Retrievers#

1. Concept#

The Retrievers module is essentially a search engine. It’s designed to help you find specific pieces of information by searching through large volumes of text. Imagine you have a huge library of books and you want to find where certain topics or keywords are mentioned, this module is like a librarian that helps you do just that.

2. Types#

2.1. Vector Retriever#

Vector Retriever typically refers to a method or system used in information retrieval and machine learning that utilizes vector representations of data. This approach is based on converting data, like text, images, or other forms of information, into numerical vectors in a high-dimensional space.

Here’s a brief overview of how it works:

  • Embedding Model: First, it uses an embedding model. This model turns text into a mathematical form (vectors).

  • Storing Information: The module takes large documents, breaks them down into smaller chunks, and then uses the embedding model to turn these chunks into vectors. These vectors are stored in a vector storage.

  • Retrieving Information: When we ask a question or make a query, the embedding model translates our question into vector and then searches in this vector storage for the closest matching vector. The closest matches are likely the most relevant pieces of information we are looking for.

2.2. Keyword Retriever#

The Keyword Retriever is designed to retrieve relevant information based on keyword matching. Unlike the Vector Retriever that works with vector representations of data, the Keyword Retriever operates by identifying keywords or specific terms within documents and queries to find matches.

Here’s a brief overview of how it works:

  • Document Preprocessing: Before using the retriever, the documents are preprocessed to tokenize and index the keywords within them. Tokenization is the process of splitting text into individual words or phrases, making it easier to identify keywords.

  • Query Parsing: When we input a question or query, the retriever parses the query to extract relevant keywords. This involves breaking down the query into its constituent terms.

  • Keyword Matching: Once the keywords from the query are identified, the retriever searches the preprocessed documents for occurrences of these keywords. It checks for exact matches of the keywords within the documents.

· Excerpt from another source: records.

(** * EntityREST: request-to-entity-operation pipeline

    A shallow embedding of [src/EntityREST.js]: the query-string filter
    translator, the candidate construction of the update handlers, the
    lifecycle handlers and the express middleware adapter, with the
    properties stated about them. *)

From Stdlib Require Import ZArith Lia Ascii String.
From stdpp Require Import base option list strings gmap pretty.

Local Open Scope Z_scope.
Local Open Scope string_scope.
Local Set Warnings "-register-all".

(** ** JavaScript values *)

(** Numbers are NaN or an integer; the handlers only produce and compare
    integers ([parseInt], [Math.min], status codes, sort directions).
    Integers are exact: the rounding of doubles beyond 2^53 is not
    modelled. *)
Inductive jsnum : Type :=
| NaN
| Int (z : Z).

(** Values that travel through the handlers.  Strings are sequences of
    8-bit characters.  Objects are finite maps from property names to
    values; a property whose value is [VUndefined] is present in the object
    (as in [{ _links: undefined }]).  The order of the keys of an object is
    not kept.  A regular expression keeps the arguments of its constructor. *)
Inductive jsval : Type :=
| VUndefined
| VNull
| VBool (b : bool)
| VNum (n : jsnum)
| VStr (s : string)
| VArr (items : list jsval)
| VObj (props : gmap string jsval)
| VRegExp (source flags : string).

#[global] Instance jsval_inhabited : Inhabited jsval := populate VUndefined.

(** Truthiness, as in [if (v)], [v && ...] and [v || ...]. *)
Definition truthy (v : jsval) : bool :=
  match v with
  | VUndefined | VNull => false
  | VBool b => b
  | VNum NaN => false
  | VNum (Int z) => negb (Z.eqb z 0)
  | VStr s => negb (String.eqb s "")
  | VArr _ | VObj _ | VRegExp _ _ => true
  end.

(** [_.isUndefined]. *)
Definition isUndefined (v : jsval) : bool :=
  match v with VUndefined => true | _ => false end.

(** [typeof v === 'string']. *)
Definition isString (v : jsval) : bool :=
  match v with VStr _ => true | _ => false end.

(** [Array.isArray]. *)
Definition isArray (v : jsval) : bool :=
  match v with VArr _ => true | _ => false end.

(** Property read [o.k]: [undefined] when the property is missing. *)
Definition getProp (m : gmap string jsval) (k : string) : jsval :=
  default VUndefined (m !! k).

(** The index keys ["0"], ["1"], ... of an array or a string. *)
Definition indexed {A} (f : A → jsval) (l : list A) : gmap string jsval :=
  list_to_map (imap (λ i x, (pretty (N.of_nat i), f x)) l).
(** * espos-usb-mc: the USB printer session of [index.js]

    A shallow embedding of the session layer that sits on top of the
    native [usb] binding: the device locator ([USB.findPrinter]), the
    constructor, [open] with its per-interface asynchronous setup,
    [write], [read], [reset], [close], [destroy], the hot-plug handlers
    and the promise wrapper [USB.getDevice].

    Modelling conventions.
    - The session object is the record [USB]; every method is a
      computation in a small state-and-trace monad [M] over that record.
    - The native layer is nondeterministic.  What a native call does
      synchronously (return or throw) is a field of the object it is
      called on; what it reports later is the argument of the completion
      handler ([ifaceReady], [writeDone], [readDone], [resetDone]), which
      the transport may run at any later time.
    - Everything observable is appended to a trace: calls on a device, an
      interface or an endpoint, emitted events and invocations of the
      caller's callback, each paired with a snapshot of the session at that
      moment.  Listeners and callbacks are observers: they neither throw
      nor call back into the session before the method that invoked them
      returns.
    - The lookups in the [usb] module itself, [usb.getDeviceList()] and
      [usb.findByIds()], are reads of the environment [Env]; they leave no
      entry in the trace.
    - JavaScript object identity is carried by the [ref] field of a device.
    - [callback && callback(...)]: a callback is optional, and an absent
      one leaves no entry in the trace. *)

From Stdlib Require Import String List ZArith Bool Arith Lia Permutation.
Import ListNotations.
Local Open Scope string_scope.
Local Open Scope list_scope.

(** ** Values of the native layer *)

Inductive Error : Type :=
| JsError (msg : string)          (* new Error(msg) raised by the session *)
| TypeError (msg : string)        (* raised by the JS runtime *)
| TransportError (code : Z).      (* raised or reported by the native layer *)

Definition Buffer := list Byte.byte.

(** Reference identity of the value stored in [this.device]. *)
Inductive DevRef : Type :=
| RObj (handle : nat)             (* a native Device object *)
| RNum (n : Z).                   (* a number passed where a device is expected *)

Definition DevRef_eqb (a b : DevRef) : bool :=
  match a, b with
  | RObj x, RObj y => Nat.eqb x y
  | RNum x, RNum y => Z.eqb x y
  | _, _ => false
  end.

Record Endpoint : Type := mkEndpoint {
  address : nat;
  direction : string;
  timeout : Z;
  transfer_throws : option Error   (* Some e: transfer() throws e on submission *)
}.

Record Interface : Type := mkInterface {
  interfaceNumber : nat;
  altSetting : nat;
  setAltSetting_throws : option Error;
  isKernelDriverActive : Error + bool;   (* inl e: the call throws e *)
  detachKernelDriver_throws : option Error;
  claim_throws : option Error;
  endpoints : list Endpoint
}.

Record InterfaceDescriptor : Type := mkDescriptor {
  bInterfaceClass : Z
}.

Record Device : Type := mkDevice {
  ref : DevRef;
  (* None: reading device.configDescriptor.interfaces throws *)
  configDescriptor : option (list (list InterfaceDescriptor));
  open_throws : option Error;
  close_throws : option Error;
  reset_throws : option Error;
  (* None: device.interfaces is not an array, forEach/length throw *)
  interfaces : option (list Interface)
}.

Module IFACE_CLASS.
Definition AUDIO : Z := 0x01.
Definition HID : Z := 0x03.
Definition PRINTER : Z := 0x07.
Definition HUB : Z := 0x09.
End IFACE_CLASS.

(** The process-wide environment: the [usb] module and [os.platform()]. *)
Record Env : Type := mkEnv {
  platform : string;
  getDeviceList : list Device;
  findByIds : Z -> Z -> option Device
}.

(** ** The session object *)

Record USB : Type := mkUSB {
  device : option Device;
  endpoint : option Endpoint;              (* OUT endpoint *)
  deviceToPcEndpoint : option Endpoint;    (* IN endpoint *)
  _isOpen : bool;
  _isClosing : bool;
  _isResetting : bool;
  _readInFlight : bool
}.

Definition set_device v (s : USB) : USB :=
  mkUSB v (endpoint s) (deviceToPcEndpoint s) (_isOpen s) (_isClosing s)
        (_isResetting s) (_readInFlight s).
Definition set_endpoint v (s : USB) : USB :=
  mkUSB (device s) v (deviceToPcEndpoint s) (_isOpen s) (_isClosing s)
        (_isResetting s) (_readInFlight s).
Definition set_deviceToPcEndpoint v (s : USB) : USB :=
  mkUSB (device s) (endpoint s) v (_isOpen s) (_isClosing s)
        (_isResetting s) (_readInFlight s).
Definition set_isOpen v (s : USB) : USB :=
  mkUSB (device s) (endpoint s) (deviceToPcEndpoint s) v (_isClosing s)
        (_isResetting s) (_readInFlight s).
Definition set_isClosing v (s : USB) : USB :=
  mkUSB (device s) (endpoint s) (deviceToPcEndpoint s) (_isOpen s) v
        (_isResetting s) (_readInFlight s).
Definition set_isResetting v (s : USB) : USB :=
  mkUSB (device s) (endpoint s) (deviceToPcEndpoint s) (_isOpen s)
        (_isClosing s) v (_readInFlight s).
Definition set_readInFlight v (s : USB) : USB :=
  mkUSB (device s) (endpoint s) (deviceToPcEndpoint s) (_isOpen s)
        (_isClosing s) (_isResetting s) v.

(** ** Observable actions *)

Inductive Payload : Type :=
| PDevice (d : option Device)
| PData (b : Buffer)
| PError (e : Error).

Inductive CbValue : Type :=
| VNone                 (* no second argument *)
| VSelf                 (* the session itself *)
| VBuffer (b : Buffer).

(** The operations on a device, an interface or an endpoint.  An entry of
    the trace records that the session evaluates the call; on a number
    stored as the device ([RNum], see [numberAsDevice]) that evaluation
    throws a type error before any function of the transport runs.  The
    module-level lookups [usb.getDeviceList()] and [usb.findByIds()] are
    not among them: they are read from [Env]. *)
Inductive NativeCall : Type :=
| NDeviceOpen (d : DevRef)
| NDeviceClose (d : DevRef)
| NDeviceReset (d : DevRef)
| NSetAltSetting (iface alt : nat)
| NIsKernelDriverActive (iface : nat)
| NDetachKernelDriver (iface : nat)
| NClaim (iface : nat)
| NTransferOut (ep : Endpoint) (data : Buffer)
| NTransferIn (ep : Endpoint) (len : nat).

(** The caller's callback is identified by a number. *)
Definition CallbackFn := nat.

Inductive Action : Type :=
| Emit (name : string) (p : Payload)
| Callback (k : CallbackFn) (err : option Error) (v : CbValue)
| Native (c : NativeCall).

Definition Event : Type := Action * USB.
Definition Trace := list Event.

(** ** The state-and-trace monad *)

Definition M (A : Type) : Type := USB -> A * USB * Trace.

Definition ret {A} (a : A) : M A := fun s => (a, s, []).

Definition bind {A B} (m : M A) (f : A -> M B) : M B :=
  fun s =>
    let '(a, s1, t1) := m s in
    let '(b, s2, t2) := f a s1 in
    (b, s2, t1 ++ t2).

Definition get : M USB := fun s => (s, s, []).
Definition modify (f : USB -> USB) : M unit := fun s => (tt, f s, []).
Definition tell (a : Action) : M unit := fun s => (tt, s, [(a, s)]).

Declare Scope usb_scope.
Delimit Scope usb_scope with usb.
Notation "x <- c1 ;; c2" := (bind c1 (fun x => c2))
  (at level 100, c1 at next level, right associativity) : usb_scope.
Notation "c1 ;; c2" := (bind c1 (fun _ => c2))
  (at level 100, right associativity) : usb_scope.
Local Open Scope usb_scope.

Definition result {A} (r : A * USB * Trace) : A := fst (fst r).
Definition state_of {A} (r : A * USB * Trace) : USB := snd (fst r).
Definition trace_of {A} (r : A * USB * Trace) : Trace := snd r.

(** [this.emit(name, payload)] *)
Definition emit (name : string) (p : Payload) : M unit := tell (Emit name p).

(** [callback && callback(err, v)] *)
Definition invoke (callback : option CallbackFn) (err : option Error)
    (v : CbValue) : M unit :=
  match callback with
  | Some k => tell (Callback k err v)
  | None => ret tt
  end.

Definition native (c : NativeCall) : M unit := tell (Native c).

(** ** Device locator *)

(** A number used as a filter verdict: zero is falsy. *)
Definition truthy (n : nat) : bool := negb (Nat.eqb n 0).

Definition isPrinterConf (conf : InterfaceDescriptor) : bool :=
  Z.eqb (bInterfaceClass conf) IFACE_CLASS.PRINTER.

Definition isPrinterDevice (d : Device) : bool :=
  match configDescriptor d with
  | None => false                                   (* catch (e) { return false } *)
  | Some ifaces =>
      truthy (length (filter
        (fun iface => truthy (length (filter isPrinterConf iface))) ifaces))
  end.

Definition findPrinter (env : Env) : list Device :=
  filter isPrinterDevice (getDeviceList env).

  • Ranking and Retrieval: After finding documents that contain the queried keywords, the retriever ranks these documents based on various factors, such as the frequency of keyword matches, document relevance, or other scoring methods. The top-ranked documents are then retrieved as the most relevant results.

3. Get Started#

3.1. Using Vector Retriever#

Initialize VectorRetrieve: To get started, we need to initialize the VectorRetriever with an optional embedding model. If we don’t provide an embedding model, it will use the default OpenAIEmbedding. Here’s how to do it:

from camel.embeddings import OpenAIEmbedding
from camel.retrievers import VectorRetriever

# Initialize the VectorRetriever with an embedding model
vr = VectorRetriever(embedding_model=OpenAIEmbedding())

Embed and Store Data: Before we can retrieve information, we need to prepare the data and store it in vector storage. The process method takes care of this for us. It processes content from a file or URL, divides it into chunks, and stores their embeddings in the specified vector storage.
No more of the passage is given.